Copy out each line of the entries where the word "last" is present.

── RECORD EXTRACTS

(* ===== verification/Retry.v ===== *)
(** * The retry wrapper: [backend/src/lib/retry.ts]

    Error classification on values of unknown shape, the full-jitter delay, and
    the retry loop. The loop talks to the outside through four streams indexed
    by the attempt: what the operation returned or threw, what the clock read
    when it settled, and the random number of the delay. It is run with fuel
    [maxRetries + 1], which [retryAsync_total] shows is always enough. *)

From S2P Require Import Prelude JsString JsValue.

Definition DEFAULT_MAX_RETRIES : Z := 3.
Definition DEFAULT_BASE_DELAY_MS : Z := 200.
Definition DEFAULT_CAP_MS : Z := 10000.
Definition DEFAULT_BUDGET_MS : Z := 30000.

Inductive RetryOutcome : Type := success | exhausted | non_retryable | budget_exceeded.

Record RetryOptions : Type := {
  maxRetries : option Z;
  baseDelayMs : option Z;
  capMs : option Z;
  budgetMs : option Z;
  shouldRetry : option (jsval → bool);
  backoffMs : option (list Z);
}.

(** ** Classification *)

Definition RETRYABLE_PRISMA_CODES : list string := ["P1001"; "P1002"; "P1017"; "P2024"; "P2028"]%string.

Definition RETRYABLE_SUPABASE_CODES : list string :=
  ["PGRST301"; "57P01"; "57P02"; "57P03"; "08006"; "08001"; "40001"; "40P01"]%string.

Definition RETRYABLE_HTTP_STATUSES : list Z := [429; 500; 502; 503; 504].

Definition isClientError (status : Z) : bool :=
  (400 <=? status) && (status <? 500) && negb (status =? 429).

(** The first candidate that converts to a positive integer. *)
Fixpoint firstStatus (candidates : list jsval) : option Z :=
  match candidates with
  | [] => None
  | c :: cs =>
      match toNumber c with
      | JInt n => if 0 <? n then Some n else firstStatus cs
      | _ => firstStatus cs
      end
  end.

Definition extractHttpStatus (error : jsval) : option Z :=
  if negb (isObject error) then None
  else firstStatus [getProp error "status"; getProp error "statusCode";
                    getProp (getProp error "response") "status";
                    getProp (getProp error "response") "statusCode"].

Definition asString (v : jsval) : option string :=
  match v with VStr s => Some s | _ => None end.

Definition extractPrismaCode (error : jsval) : option string :=
  if negb (isObject error) then None else asString (getProp error "code").

Definition extractSupabaseCode (error : jsval) : option string :=
  if negb (isObject error) then None
  else match getProp error "code" with
       | VStr (String c s) => Some (String c s)
       | _ =>
           let details := orElse (getProp error "details") (getProp error "error") in
           if isObject details then asString (getProp details "code") else None
       end.

Definition isNetworkError (error : jsval) : bool :=
  match error with
  | VObj (Some message) _ =>
      let msg := toLowerCase message in
      contains "econnrefused" msg || contains "econnreset" msg || contains "etimedout" msg
      || contains "network" msg || contains "socket hang up" msg || contains "fetch failed" msg
  | _ => false
  end.

(** [code && SET.has(code)] *)
Definition hasCode (codes : list string) (code : option string) : bool :=
  match code with
  | Some c => negb (bool_decide (c = ""%string)) && bool_decide (c ∈ codes)
  | None => false
  end.

Definition classifyError (error : jsval) : bool :=
  match extractHttpStatus error with
  | Some httpStatus =>
      if isClientError httpStatus then false else bool_decide (httpStatus ∈ RETRYABLE_HTTP_STATUSES)
  | None =>
      if hasCode RETRYABLE_PRISMA_CODES (extractPrismaCode error) then true
      else if hasCode RETRYABLE_SUPABASE_CODES (extractSupabaseCode error) then true
      else isNetworkError error
  end.

Definition isRetryableNetworkError (error : jsval) : bool :=
  match extractHttpStatus error with
  | None => false
  | Some s => if s =? 429 then true else (500 <=? s) && (s <? 600)
  end.

(** ** Jitter *)

(** [Math.floor(randFn() * window)]: the product of the random double [r.1 / r.2]
    and the window is rounded to a double before its floor is taken. *)
Definition computeJitteredDelay (attempt baseDelay cap : Z) (rand : Z * Z) : jsnum :=
  let window := Z.min cap (baseDelay * 2 ^ attempt) in
  jfloor (roundDouble (rand.1 * window) rand.2).

(** ** The loop *)

(** What the loop lets the outside see, in order. *)
Inductive retryEvent : Type :=
| Called (attempt : Z)
| RecordAttempt (attempt : Z)
| OnRetry (error : jsval) (attempt : Z) (delay : jsnum)
| Sleep (delay : jsnum)
| RecordOutcome (outcome : RetryOutcome) (totalAttempts durationMs : Z).

(** [backoffMs[Math.min(attempt, backoffMs.length - 1)] ?? 0]; index -1 of an
    empty array is [undefined]. *)
Definition legacyDelay (delays : list Z) (attempt : Z) : Z :=
  let i := Z.min attempt (Z.of_nat (length delays) - 1) in
  if i <? 0 then 0 else default 0 (delays !! Z.to_nat i).

(** [duration + delay > budget] *)
Definition overBudget (duration : Z) (delay : jsnum) (budget : Z) : bool := jgt delay (budget - duration).

Section Loop.
Context {A : Type}.
Context (operation : Z → result jsval A) (clock : Z → Z) (rand : Z → Z * Z).
Context (options : RetryOptions) (startTime : Z).

Definition delayFor (attempt : Z) : jsnum :=
  match backoffMs options with
  | Some delays => JInt (legacyDelay delays attempt)
  | None => computeJitteredDelay attempt (default DEFAULT_BASE_DELAY_MS (baseDelayMs options))
              (default DEFAULT_CAP_MS (capMs options)) (rand attempt)
  end.

Definition retryable (error : jsval) : bool := default classifyError (shouldRetry options) error.

(** One turn of [while (true)]: stop with a result, or go round again. *)
Definition turn (attempt : Z) : list retryEvent * option (result jsval A) :=
  let durationMs := clock attempt - startTime in
  match operation attempt with
  | Ok a => ([Called attempt; RecordOutcome success (attempt + 1) durationMs], Some (Ok a))
  | Err error =>
      if negb (retryable error) then
        ([Called attempt; RecordOutcome non_retryable (attempt + 1) durationMs], Some (Err error))
      else if default DEFAULT_MAX_RETRIES (maxRetries options) <=? attempt then
        ([Called attempt; RecordOutcome exhausted (attempt + 1) durationMs], Some (Err error))
      else
        let delayMs := delayFor attempt in
        if overBudget durationMs delayMs (default DEFAULT_BUDGET_MS (budgetMs options)) then
          ([Called attempt; RecordOutcome budget_exceeded (attempt + 1) durationMs], Some (Err error))
        else ([Called attempt; RecordAttempt (attempt + 1); OnRetry error (attempt + 1) delayMs; Sleep delayMs], None)
  end.

Fixpoint loop (fuel : nat) (attempt : Z) : option (list retryEvent * result jsval A) :=
  match fuel with
  | O => None
  | S fuel' =>
      match turn attempt with
      | (evs, Some r) => Some (evs, r)
      | (evs, None) =>
          match loop fuel' (attempt + 1) with
          | Some (evs', r) => Some (evs ++ evs', r)
          | None => None
          end
      end
  end.

Definition retryAsync : option (list retryEvent * result jsval A) :=
  loop (S (Z.to_nat (default DEFAULT_MAX_RETRIES (maxRetries options)))) 0.

(** ** Correctness *)

Abbreviation limit := (default DEFAULT_MAX_RETRIES (maxRetries options)).

Lemma turn_continues attempt evs : turn attempt = (evs, None) →
  attempt < limit ∧ (∃ e, operation attempt = Err e ∧ retryable e = true ∧
    evs = [Called attempt; RecordAttempt (attempt + 1); OnRetry e (attempt + 1) (delayFor attempt); Sleep (delayFor attempt)]) ∧
  overBudget (clock attempt - startTime) (delayFor attempt) (default DEFAULT_BUDGET_MS (budgetMs options)) = false.
Proof.
  unfold turn. destruct (operation attempt) as [a|e]; [done|].
  destruct (retryable e) eqn:Hr; cbn [negb]; [|done].
  destruct (limit <=? attempt) eqn:Hl; [done|]. cbv zeta. case_ifs; [done|].
  intros [= <-]. zb. split_and!; [lia|eauto|done].
Qed.

(** How a run ends: the attempt that settles it and why. *)
Definition settles (n : Z) (o : RetryOutcome) (r : result jsval A) : Prop :=
  operation n = r ∧
  match o with
  | success => isOk r = true
  | non_retryable => ∃ e, r = Err e ∧ retryable e = false
  | exhausted => ∃ e, r = Err e ∧ retryable e = true ∧ limit ≤ n
  | budget_exceeded => ∃ e, r = Err e ∧ retryable e = true ∧ n < limit ∧
      overBudget (clock n - startTime) (delayFor n) (default DEFAULT_BUDGET_MS (budgetMs options)) = true
  end.

Lemma turn_stops attempt evs r : turn attempt = (evs, Some r) →
  ∃ o, settles attempt o r ∧ evs = [Called attempt; RecordOutcome o (attempt + 1) (clock attempt - startTime)].
Proof.
  unfold turn, settles. destruct (operation attempt) as [a|e].
  { intros [= <- <-]. exists success. naive_solver. }
  destruct (retryable e) eqn:Hr; cbn [negb].
  - destruct (limit <=? attempt) eqn:Hl; cbv zeta.
    + intros [= <- <-]. zb. exists exhausted. naive_solver.
    + case_ifs; [|done]. intros [= <- <-]. zb. exists budget_exceeded. split; [|done]. split; [done|].
      exists e. split_and!; [done|done|lia|done].
  - intros [= <- <-]. exists non_retryable. naive_solver.
Qed.

(** The events of a run that retried at [a, a + 1, ..., n - 1] and settled at [n]. *)
Fixpoint retriesFrom (a : Z) (k : nat) (evs : list retryEvent) : Prop :=
  match k with
  | O => evs = []
  | S k' => ∃ e rest, operation a = Err e ∧ retryable e = true ∧ a < limit ∧
      overBudget (clock a - startTime) (delayFor a) (default DEFAULT_BUDGET_MS (budgetMs options)) = false ∧
      evs = [Called a; RecordAttempt (a + 1); OnRetry e (a + 1) (delayFor a); Sleep (delayFor a)] ++ rest ∧
      retriesFrom (a + 1) k' rest
  end.

Lemma loop_spec fuel : ∀ a, limit - a < Z.of_nat fuel → (0 < fuel)%nat →
  ∃ k evs o r, loop fuel a = Some (evs ++ [Called (a + Z.of_nat k);
      RecordOutcome o (a + Z.of_nat k + 1) (clock (a + Z.of_nat k) - startTime)], r) ∧
    retriesFrom a k evs ∧ settles (a + Z.of_nat k) o r ∧ a + Z.of_nat k ≤ Z.max a limit.
Proof.
  induction fuel as [|fuel IH]; intros a Hf Hpos; [lia|]. cbn [loop].
  destruct (turn a) as [evs [r|]] eqn:Ht.
  - apply turn_stops in Ht as (o & Hs & ->). exists O, [], o, r. rewrite Z.add_0_r.
    split_and!; [done|done|done|lia].
  - apply turn_continues in Ht as (Hlt & (e & He & Hr & ->) & Hb).
    destruct (IH (a + 1)) as (k & evs & o & r & -> & Hrt & Hs & Hk); [lia|lia|].
    eexists (S k), (_ ++ evs), o, r. replace (a + Z.of_nat (S k)) with (a + 1 + Z.of_nat k) by lia.
    rewrite <-app_assoc. split_and!; [done| |done|lia]. cbn [retriesFrom]. eauto 10.
Qed.

(** The retry loop always terminates, after at most [maxRetries + 1] calls of the
    operation. Every earlier attempt failed with a retryable error and its sleep
    fitted the time budget; the last attempt either succeeded (its value is
    returned), or failed with a non-retryable error, on the last permitted
    attempt, or with a delay that would overrun the budget (its error is
    thrown). Exactly one outcome is recorded, with the number of calls made. *)
Theorem retryAsync_total :
  ∃ n evs o r, retryAsync = Some (evs ++ [Called (Z.of_nat n);
      RecordOutcome o (Z.of_nat n + 1) (clock (Z.of_nat n) - startTime)], r) ∧
    retriesFrom 0 n evs ∧ settles (Z.of_nat n) o r ∧ Z.of_nat n ≤ Z.max 0 limit.
Proof.
  unfold retryAsync. destruct (loop_spec (S (Z.to_nat limit)) 0) as (k & evs & o & r & H); [lia|lia|].
  rewrite !Z.add_0_l in H. eauto.
Qed.
End Loop.

(** The jittered delay is a whole number of milliseconds between zero and
    [min(cap, base * 2^attempt)]: for every random double in [0, 1) and after
    rounding of the product. *)
Theorem jitter_bounds (attempt baseDelay cap : Z) (rand : Z * Z) :
  0 ≤ attempt → 0 ≤ baseDelay → 0 ≤ cap < 2 ^ 53 → 0 ≤ rand.1 < rand.2 →
  ∃ d, computeJitteredDelay attempt baseDelay cap rand = JInt d ∧
    0 ≤ d ≤ cap ∧ d ≤ baseDelay * 2 ^ attempt.
Proof.
  intros Ha Hb Hc Hr. unfold computeJitteredDelay. cbv zeta.
  pose proof (Z.pow_pos_nonneg 2 attempt ltac:(lia) Ha) as Hp.
  assert (0 ≤ baseDelay * 2 ^ attempt) by nia.
  destruct (roundDouble_floor (rand.1 * Z.min cap (baseDelay * 2 ^ attempt)) rand.2
    (Z.min cap (baseDelay * 2 ^ attempt))) as (z & -> & Hz); [nia|lia|nia|lia|].
  exists z. split; [done|lia].
Qed.

(** The classification is the documented decision table: an HTTP status, when
    one can be read, decides alone, and only 429, 500, 502, 503 and 504 are
    retried; otherwise the error is retried exactly when it carries a transient
    Prisma or Supabase code or is a network-level [Error]. *)
Theorem classifyError_spec (error : jsval) :
  classifyError error = true ↔
  match extractHttpStatus error with
  | Some s => s ∈ [429; 500; 502; 503; 504]
  | None =>
      (∃ c, extractPrismaCode error = Some c ∧ c ∈ RETRYABLE_PRISMA_CODES) ∨
      (∃ c, extractSupabaseCode error = Some c ∧ c ∈ RETRYABLE_SUPABASE_CODES) ∨
      isNetworkError error = true
  end.
Proof.
  unfold classifyError. destruct (extractHttpStatus error) as [s|].
  - destruct (isClientError s) eqn:Hc.
    + unfold isClientError in Hc. zb. split; [done|]. rewrite !elem_of_cons, elem_of_nil. lia.
    + rewrite bool_decide_eq_true. done.
  - assert (Hcode : ∀ codes c, ""%string ∉ codes →
      hasCode codes c = true ↔ ∃ c', c = Some c' ∧ c' ∈ codes).
    { intros codes [c|] Hne; cbn; [|naive_solver]. zb. split; [naive_solver|].
      intros (c' & [= <-] & Hin). split; [|done]. intros ->. done. }
    rewrite <-!Hcode by (unfold RETRYABLE_PRISMA_CODES, RETRYABLE_SUPABASE_CODES; set_solver).
    destruct (hasCode RETRYABLE_PRISMA_CODES _), (hasCode RETRYABLE_SUPABASE_CODES _), (isNetworkError error); naive_solver.
Qed.

(** The deprecated helper disagrees with the classification: an HTTP 501 is
    retryable for [isRetryableNetworkError] and final for [classifyError],
    whatever else the error carries. *)
Theorem http_501_classified_differently (error : jsval) :
  extractHttpStatus error = Some 501 →
  isRetryableNetworkError error = true ∧ classifyError error = false.
Proof. unfold isRetryableNetworkError, classifyError. intros ->. split; reflexivity. Qed.

(** ** Witnesses *)

Lemma jitter_bounds_witness :
  ∃ d, computeJitteredDelay 3 200 10000 (9007199254740991, 9007199254740992) = JInt d ∧
    0 ≤ d ≤ 10000 ∧ d ≤ 200 * 2 ^ 3.
Proof. apply jitter_bounds; cbn; lia. Defined.

Lemma http_501_classified_differently_witness :
  classifyError (VObj (Some "x"%string) [("status", VStr "501")]%string) = false.
Proof.
  apply (http_501_classified_differently (VObj (Some "x"%string) [("status", VStr "501")]%string)).
  vm_compute. reflexivity.
Defined.

(** A run on concrete streams: two network failures, then a value. *)
Example retryAsync_example :
  retryAsync (λ n, if n <? 2 then Err (VObj (Some "fetch failed"%string) []) else Ok 7)
    (λ n, 100 + n) (λ _, (1, 2)) {| maxRetries := None; baseDelayMs := None; capMs := None; budgetMs := None;
      shouldRetry := None; backoffMs := None |} 100
  = Some ([Called 0; RecordAttempt 1; OnRetry (VObj (Some "fetch failed"%string) []) 1 (JInt 100); Sleep (JInt 100);
           Called 1; RecordAttempt 2; OnRetry (VObj (Some "fetch failed"%string) []) 2 (JInt 200); Sleep (JInt 200);
           Called 2; RecordOutcome success 3 2], Ok 7).
Proof. vm_compute. reflexivity. Qed.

────

EXERCISE RESPONSE
    fitted the time budget; the last attempt either succeeded (its value is
    returned), or failed with a non-retryable error, on the last permitted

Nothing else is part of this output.